▸ **Your objective**: Produce as output only the lines below starting at the line with "[useEffect] with dependency" and continuing through the line with "(** An object: its", each one exactly as written.

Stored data
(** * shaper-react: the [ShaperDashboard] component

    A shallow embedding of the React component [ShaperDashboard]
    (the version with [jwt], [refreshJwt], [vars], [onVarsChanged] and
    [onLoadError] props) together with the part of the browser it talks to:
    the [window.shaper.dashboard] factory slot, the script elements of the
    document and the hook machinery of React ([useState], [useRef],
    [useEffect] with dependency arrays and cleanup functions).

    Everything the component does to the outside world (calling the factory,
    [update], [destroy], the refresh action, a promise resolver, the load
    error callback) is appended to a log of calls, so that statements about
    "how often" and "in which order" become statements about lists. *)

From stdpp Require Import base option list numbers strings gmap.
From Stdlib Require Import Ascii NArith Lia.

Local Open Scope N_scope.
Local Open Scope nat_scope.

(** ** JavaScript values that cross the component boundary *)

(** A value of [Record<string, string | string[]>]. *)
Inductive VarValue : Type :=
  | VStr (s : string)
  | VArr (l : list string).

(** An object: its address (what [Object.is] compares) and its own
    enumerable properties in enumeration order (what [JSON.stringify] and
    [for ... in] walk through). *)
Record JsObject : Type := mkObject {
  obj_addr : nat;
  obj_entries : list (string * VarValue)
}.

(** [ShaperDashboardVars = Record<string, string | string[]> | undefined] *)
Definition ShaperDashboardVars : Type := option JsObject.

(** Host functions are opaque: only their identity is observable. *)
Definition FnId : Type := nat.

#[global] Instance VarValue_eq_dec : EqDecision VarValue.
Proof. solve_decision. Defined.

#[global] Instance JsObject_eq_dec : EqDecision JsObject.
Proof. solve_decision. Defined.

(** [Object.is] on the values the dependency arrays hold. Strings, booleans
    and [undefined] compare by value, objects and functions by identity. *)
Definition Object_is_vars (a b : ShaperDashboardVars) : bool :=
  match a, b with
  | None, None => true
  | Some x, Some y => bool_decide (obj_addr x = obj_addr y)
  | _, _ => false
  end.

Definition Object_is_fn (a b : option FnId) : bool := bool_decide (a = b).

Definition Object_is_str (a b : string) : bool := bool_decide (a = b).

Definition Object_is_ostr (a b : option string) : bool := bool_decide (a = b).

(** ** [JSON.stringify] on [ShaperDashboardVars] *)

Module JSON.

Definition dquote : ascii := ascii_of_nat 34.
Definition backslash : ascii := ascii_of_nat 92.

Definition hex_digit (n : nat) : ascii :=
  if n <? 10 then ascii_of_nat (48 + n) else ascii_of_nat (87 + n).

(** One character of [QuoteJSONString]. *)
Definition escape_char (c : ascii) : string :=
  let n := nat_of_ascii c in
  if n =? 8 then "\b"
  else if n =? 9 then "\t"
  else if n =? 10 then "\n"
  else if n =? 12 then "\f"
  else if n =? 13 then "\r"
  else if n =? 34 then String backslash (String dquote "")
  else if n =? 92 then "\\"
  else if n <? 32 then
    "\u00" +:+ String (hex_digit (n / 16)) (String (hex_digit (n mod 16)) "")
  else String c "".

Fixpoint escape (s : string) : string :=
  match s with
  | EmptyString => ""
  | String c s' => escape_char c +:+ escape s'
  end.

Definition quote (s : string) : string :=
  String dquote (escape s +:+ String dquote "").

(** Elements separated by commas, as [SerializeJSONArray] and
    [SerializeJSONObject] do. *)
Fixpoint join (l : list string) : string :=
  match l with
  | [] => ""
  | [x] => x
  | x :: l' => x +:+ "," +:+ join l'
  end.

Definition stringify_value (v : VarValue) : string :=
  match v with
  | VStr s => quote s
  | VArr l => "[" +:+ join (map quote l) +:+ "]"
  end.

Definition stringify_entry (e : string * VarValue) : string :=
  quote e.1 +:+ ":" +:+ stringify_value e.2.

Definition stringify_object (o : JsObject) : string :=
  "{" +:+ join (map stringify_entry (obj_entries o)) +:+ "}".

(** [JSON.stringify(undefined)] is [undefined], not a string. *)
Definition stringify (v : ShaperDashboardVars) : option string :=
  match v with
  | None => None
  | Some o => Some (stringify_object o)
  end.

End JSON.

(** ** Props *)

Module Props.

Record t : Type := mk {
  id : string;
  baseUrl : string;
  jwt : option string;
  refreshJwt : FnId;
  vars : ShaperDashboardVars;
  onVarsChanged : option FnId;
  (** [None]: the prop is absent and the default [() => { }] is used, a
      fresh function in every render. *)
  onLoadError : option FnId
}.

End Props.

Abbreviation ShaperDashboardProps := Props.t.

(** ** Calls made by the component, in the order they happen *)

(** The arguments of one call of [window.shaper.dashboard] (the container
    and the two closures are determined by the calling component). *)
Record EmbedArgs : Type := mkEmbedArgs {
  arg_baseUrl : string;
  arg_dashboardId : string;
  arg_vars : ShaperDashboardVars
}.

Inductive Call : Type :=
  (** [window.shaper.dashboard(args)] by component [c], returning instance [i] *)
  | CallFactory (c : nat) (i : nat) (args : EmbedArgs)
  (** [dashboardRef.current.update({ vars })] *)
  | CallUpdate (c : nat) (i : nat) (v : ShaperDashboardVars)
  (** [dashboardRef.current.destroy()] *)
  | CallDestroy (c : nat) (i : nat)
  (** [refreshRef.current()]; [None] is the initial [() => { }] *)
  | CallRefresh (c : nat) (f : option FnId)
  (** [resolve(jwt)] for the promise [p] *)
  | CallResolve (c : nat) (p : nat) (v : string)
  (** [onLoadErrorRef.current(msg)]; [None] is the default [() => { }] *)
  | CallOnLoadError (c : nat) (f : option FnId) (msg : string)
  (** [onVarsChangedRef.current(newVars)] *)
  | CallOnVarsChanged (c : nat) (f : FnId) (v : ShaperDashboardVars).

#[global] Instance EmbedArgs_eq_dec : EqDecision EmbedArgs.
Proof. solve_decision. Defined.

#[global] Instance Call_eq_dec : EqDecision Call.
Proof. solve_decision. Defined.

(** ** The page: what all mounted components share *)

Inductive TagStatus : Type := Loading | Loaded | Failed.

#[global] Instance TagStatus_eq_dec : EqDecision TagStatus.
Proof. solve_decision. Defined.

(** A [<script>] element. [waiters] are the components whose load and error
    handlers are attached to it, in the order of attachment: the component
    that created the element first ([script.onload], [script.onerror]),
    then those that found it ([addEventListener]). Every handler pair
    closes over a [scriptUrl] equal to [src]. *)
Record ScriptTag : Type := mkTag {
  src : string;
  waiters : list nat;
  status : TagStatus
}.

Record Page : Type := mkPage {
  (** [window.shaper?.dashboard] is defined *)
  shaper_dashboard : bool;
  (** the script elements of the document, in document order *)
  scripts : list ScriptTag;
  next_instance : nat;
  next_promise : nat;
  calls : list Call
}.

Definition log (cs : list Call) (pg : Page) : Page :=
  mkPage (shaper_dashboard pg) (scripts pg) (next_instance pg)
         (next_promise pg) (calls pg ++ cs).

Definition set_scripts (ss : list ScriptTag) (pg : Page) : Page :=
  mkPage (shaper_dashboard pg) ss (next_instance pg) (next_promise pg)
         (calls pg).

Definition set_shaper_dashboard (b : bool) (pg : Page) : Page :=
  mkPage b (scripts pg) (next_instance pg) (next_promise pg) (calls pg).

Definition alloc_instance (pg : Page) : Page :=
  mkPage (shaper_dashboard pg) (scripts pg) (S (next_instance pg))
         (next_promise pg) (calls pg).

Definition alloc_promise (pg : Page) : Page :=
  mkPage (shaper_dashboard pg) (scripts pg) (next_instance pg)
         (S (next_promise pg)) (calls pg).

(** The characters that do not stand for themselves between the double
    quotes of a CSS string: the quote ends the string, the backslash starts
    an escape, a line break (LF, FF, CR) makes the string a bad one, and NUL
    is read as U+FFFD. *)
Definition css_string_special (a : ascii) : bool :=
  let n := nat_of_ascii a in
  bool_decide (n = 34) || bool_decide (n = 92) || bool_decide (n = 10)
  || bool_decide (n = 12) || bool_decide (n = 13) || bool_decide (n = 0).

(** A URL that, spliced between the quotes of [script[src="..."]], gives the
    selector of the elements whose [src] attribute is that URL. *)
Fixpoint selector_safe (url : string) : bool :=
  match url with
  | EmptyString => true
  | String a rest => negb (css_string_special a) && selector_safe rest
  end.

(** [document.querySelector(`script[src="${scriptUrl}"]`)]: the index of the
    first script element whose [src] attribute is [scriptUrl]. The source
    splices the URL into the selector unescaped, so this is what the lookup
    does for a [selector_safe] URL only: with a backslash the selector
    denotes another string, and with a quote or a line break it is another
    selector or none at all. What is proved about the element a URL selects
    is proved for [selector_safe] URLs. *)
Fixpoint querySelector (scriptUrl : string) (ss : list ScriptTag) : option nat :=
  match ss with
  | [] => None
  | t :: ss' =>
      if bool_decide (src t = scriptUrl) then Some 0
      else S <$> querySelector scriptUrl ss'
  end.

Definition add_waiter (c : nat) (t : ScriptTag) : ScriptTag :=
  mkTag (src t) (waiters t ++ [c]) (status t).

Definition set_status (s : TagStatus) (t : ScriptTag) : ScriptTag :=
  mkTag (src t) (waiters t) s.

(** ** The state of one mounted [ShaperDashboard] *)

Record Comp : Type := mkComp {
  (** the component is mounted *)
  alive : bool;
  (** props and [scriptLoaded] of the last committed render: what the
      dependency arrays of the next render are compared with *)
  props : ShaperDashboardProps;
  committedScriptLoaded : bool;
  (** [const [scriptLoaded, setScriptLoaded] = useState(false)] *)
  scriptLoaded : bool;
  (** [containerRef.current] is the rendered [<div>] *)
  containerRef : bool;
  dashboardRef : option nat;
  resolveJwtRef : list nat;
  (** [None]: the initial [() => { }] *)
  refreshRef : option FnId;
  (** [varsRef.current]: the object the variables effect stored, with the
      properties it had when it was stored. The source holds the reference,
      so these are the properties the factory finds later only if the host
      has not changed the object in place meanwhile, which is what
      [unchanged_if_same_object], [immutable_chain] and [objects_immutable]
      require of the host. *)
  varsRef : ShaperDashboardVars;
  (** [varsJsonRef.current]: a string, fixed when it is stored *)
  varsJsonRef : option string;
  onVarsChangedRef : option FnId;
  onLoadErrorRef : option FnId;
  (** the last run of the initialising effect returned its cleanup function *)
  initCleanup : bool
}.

▸ **Expected answer**:
    [useEffect] with dependency arrays and cleanup functions).

    Everything the component does to the outside world (calling the factory,
    [update], [destroy], the refresh action, a promise resolver, the load
    error callback) is appended to a log of calls, so that statements about
    "how often" and "in which order" become statements about lists. *)

From stdpp Require Import base option list numbers strings gmap.
From Stdlib Require Import Ascii NArith Lia.

Local Open Scope N_scope.
Local Open Scope nat_scope.

(** ** JavaScript values that cross the component boundary *)

(** A value of [Record<string, string | string[]>]. *)
Inductive VarValue : Type :=
  | VStr (s : string)
  | VArr (l : list string).

(** An object: its address (what [Object.is] compares) and its own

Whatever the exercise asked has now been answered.